Limiting Principles for Social Determinants of Health

Should Medicaid pay the rent? Utilities? Transportation? Based on a social determinants of health philosophy, some policymakers think so. Burdening our broken healthcare system with new entitlements seems unproductive at best. As states venture into creating new programs, decision-makers need clear guidelines.

In 2003, the World Health Organization developed the field of social determinants of health (SDOH) research to understand how non-medical factors affect health outcomes. Researchers examined relationships between health outcomes and factors such as housing, poverty, transportation, racial discrimination, or education. Whenever any relationship was found, it became known as a “social determinant of health.”

Yet, understanding what does not qualify as a social determinant of health has become increasingly difficult. Theoretically, any correlative circumstance that affects health – mental health, environmental health, generational health, or financial health – could be included. Conventional wisdom holds that the longer a topic is researched, the more refined its definitions become. In the case of social determinants of health, the opposite holds true.

For SDOH, the United States Department of Health and Human Services provides “five pillars”: economic stability, education access, healthcare access, neighborhood and built environment, and social context. Currently, the initiative measures twenty-one “Leading Health Indicators,” which include a broad array of factors such as safe water, graduation rates, and bullying. Conceptually, the health indicators are meant to evolve, while the five pillars encompass anything that potentially affects health outcomes.  

From a philosophical standpoint, if nearly all individual circumstances are connected to health, what qualifies as health or healthcare becomes meaningless. When confined to academic debates, such philosophical inquiries are relatively harmless. However, when vague concepts bear weight on policy, designing parameters for healthcare funding becomes problematic.

Abstraction makes it challenging to establish limiting principles for reasonable healthcare policies.
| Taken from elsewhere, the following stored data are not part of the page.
(** X6.  In every state that a started client reaches, [get_data()] with no
    [start], whatever its [end], returns the records appended since the last
    buffer was created, oldest first, [get_data_len()] returns their number,
    neither changes the client, and the processor has been given the fields
    of the same records. *)
Theorem X6_get_data_returns_session_records :
  forall (pb : list Z -> Z -> bool)
         (query : Buffer -> Z -> option Z -> list record)
         (dev : Device) (pn bn : string) (sched : list action) (c : Client),
    run pb sched (__init__ dev pn bn) = Some c ->
    started c ->
    (forall end_,
        get_data query None end_ c = (c, Ok (session_appends (log c)))) /\
    get_data_len c =
      (c, Ok (Z.of_nat (List.length (session_appends (log c))))) /\
    forwarded c =
      map (fun r => (data r, timestamp r)) (session_appends (log c)).
Proof.
  intros pb query dev pn bn sched c Hrun Hst.
  destruct (reachable_sound _ _ _ _ _ _ Hrun)
    as (Hw & _ & _ & _ & (Hp & Hf) & _).
  unfold started in Hst. unfold persisted in Hp.
  unfold get_data, get_data_len, attr, bind, ret, Buffer_all, Buffer_len.
  wired_cases Hw.
  rewrite <- Hp. repeat split.
  rewrite Hf. unfold persisted.
  match goal with E : _buf c = _ |- _ => rewrite E end. reflexivity.
Qed.

Lemma X6_get_data_returns_session_records_witness :
  exists c,
    run returns (session 3) (Client_new demo_device) = Some c /\
    get_data (fun _ _ _ => []) None None c =
      (c, Ok [Record_ [0] 0; Record_ [5; 1] 1; Record_ [7] 2]) /\
    get_data_len c = (c, Ok 3).
Proof.
  eexists. split; [vm_compute; reflexivity|].
  match goal with
  | |- get_data _ _ _ ?c = _ /\ _ =>
      pose proof (X6_get_data_returns_session_records returns
                    (fun _ _ _ => []) demo_device "rawdata.csv" "buffer.db"
                    (session 3) c ltac:(vm_compute; reflexivity)
                    ltac:(discriminate)) as (Hg & Hl & _)
  end.
  split; [exact (Hg None) | exact Hl].
Defined.

(** X7.  In every state the client reaches, the number of calls of
    [read_data()] is the number of records enqueued plus the number of
    acquisition processes that got to run: each of them reads one sample
    more than it enqueues.  A process at its loop test whose stop flag is
    set ends there, and the sample it holds is not enqueued. *)
Theorem X7_one_read_ahead :
  forall (pb : list Z -> Z -> bool) (dev : Device) (pn bn : string)
         (sched : list action) (c : Client),
    run pb sched (__init__ dev pn bn) = Some c ->
    device_reads c =
      (List.length (enqueued (log c)) + connects (log c))%nat /\
    (forall w d k,
        _acq_process c = Some w -> at_pc w = AcqLoop d k ->
        stopped w = true ->
        exists c', step pb AcqStep c = Some c' /\
                   acq_at c' = Some AcqDone /\
                   log c' = log c /\
                   _process_queue c' = _process_queue c).
Proof.
  intros pb dev pn bn sched c Hrun.
  destruct (reachable_sound _ _ _ _ _ _ Hrun)
    as (_ & _ & _ & _ & _ & (Hr & _) & _).
  split; [exact Hr|].
  intros w d k Ew Hpc Hs.
  unfold step. rewrite Ew, Hpc.
  unfold _acquisition_loop, attr, bind, ret, running. rewrite Ew.
  unfold stopped in Hs. rewrite Hs. simpl.
  eexists. split; [reflexivity|].
  unfold set_acq_pc, acq_at. rewrite Ew. simpl. repeat split.
Qed.

Lemma X7_one_read_ahead_witness :
  exists c,
    run returns (held_schedule ++ [CallStop; AcqStep])
        (Client_new demo_device) = Some c /\
    device_reads c = 2%nat /\
    enqueued (log c) = [Record_ [0] 0] /\
    acq_at c = Some AcqDone.
Proof.
  eexists. split; [vm_compute; reflexivity|].
  match goal with
  | |- device_reads ?c = _ /\ _ =>
      pose proof (proj1 (X7_one_read_ahead returns demo_device
                    "rawdata.csv" "buffer.db"
                    (held_schedule ++ [CallStop; AcqStep]) c
                    ltac:(vm_compute; reflexivity))) as H
  end.
  split; [exact H|]. split; reflexivity.
Defined.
The more profound risk is far more unsettling. Tying an abstract SDOH framework to Medicaid policy can potentially wreck state and federal budgets. For states, Medicaid already consumes nearly one-third of every state budget, often representing the largest state expenditure. Since Medicaid is an entitlement program funded by federal and state governments, the budget expands to accommodate everyone who qualifies. Therefore, if one state has approved Medicaid waivers for food, utilities, or housing, the associated cost burden is effectively shifted onto that state and every American taxpayer.

Additionally, the state infrastructure for Medicaid is already administratively complex. No other payer in the country does health, developmental disabilities, skilled nursing, and other programs to assist the vulnerable. Adding SDOH duplicative programs would hurt those already receiving services with delays and additional costs. 

Centers for Medicare and Medicaid Services (CMS) has provided some guardrails to Medicaid waiver programs for housing assistance. However, more research needs to be done to examine such programs’ efficacy and return on investment. Additionally, the waivers must not duplicate services already in place. Other agencies should consider reclaiming responsibility whenever a successful Medicaid waiver program exists. 

Despite the dangers of fusing SDOH to Medicaid budgets, there are some circumstances where allowing non-healthcare-related Medicaid expenditures is reasonable for overall cost-savings, efficacy, or access. 

For example, providing Medicaid waivers for behavioral health services for severe mental illness or opioid treatments could potentially reduce the overall number of ER visits. Investing in behavioral health is cost-effective when weighed against the overall costs of an untreated population. Said differently, behavioral health is health and clear definitionally within the healthcare continuum of care. The same cannot be said for other SDOH.

With the current technological infrastructure for data sharing between government agencies, collecting uniform data across states for issues like food insecurity or transportation has proven complex. As a result, the CMS implemented a new requirement for health practitioners to ask patients about five SDOH. Though healthcare practitioners are uniquely positioned to gather that data, special care must be taken so that the requirement does not become administratively burdensome. 

Given the potential benefits and dangers of an SDOH framework tied to Medicaid policy, this blog series seeks to:

  1. Present limiting principles for SDOH in healthcare policy
  2. Uncover misleading information or erroneous claims in the literature
  3. Examine the ROI and efficacy of existing waiver programs  
  4. Provide alternative, innovative solutions to policies better addressed by private organizations or other existing government entities

Though addressing social determinants of health through Medicaid is well-intentioned, states risk overwhelming an already dysfunctional healthcare system and putting vulnerable citizens at greater risk. Prudential decision-making requires limiting principles, accurate information, sound investment, and creative solutions.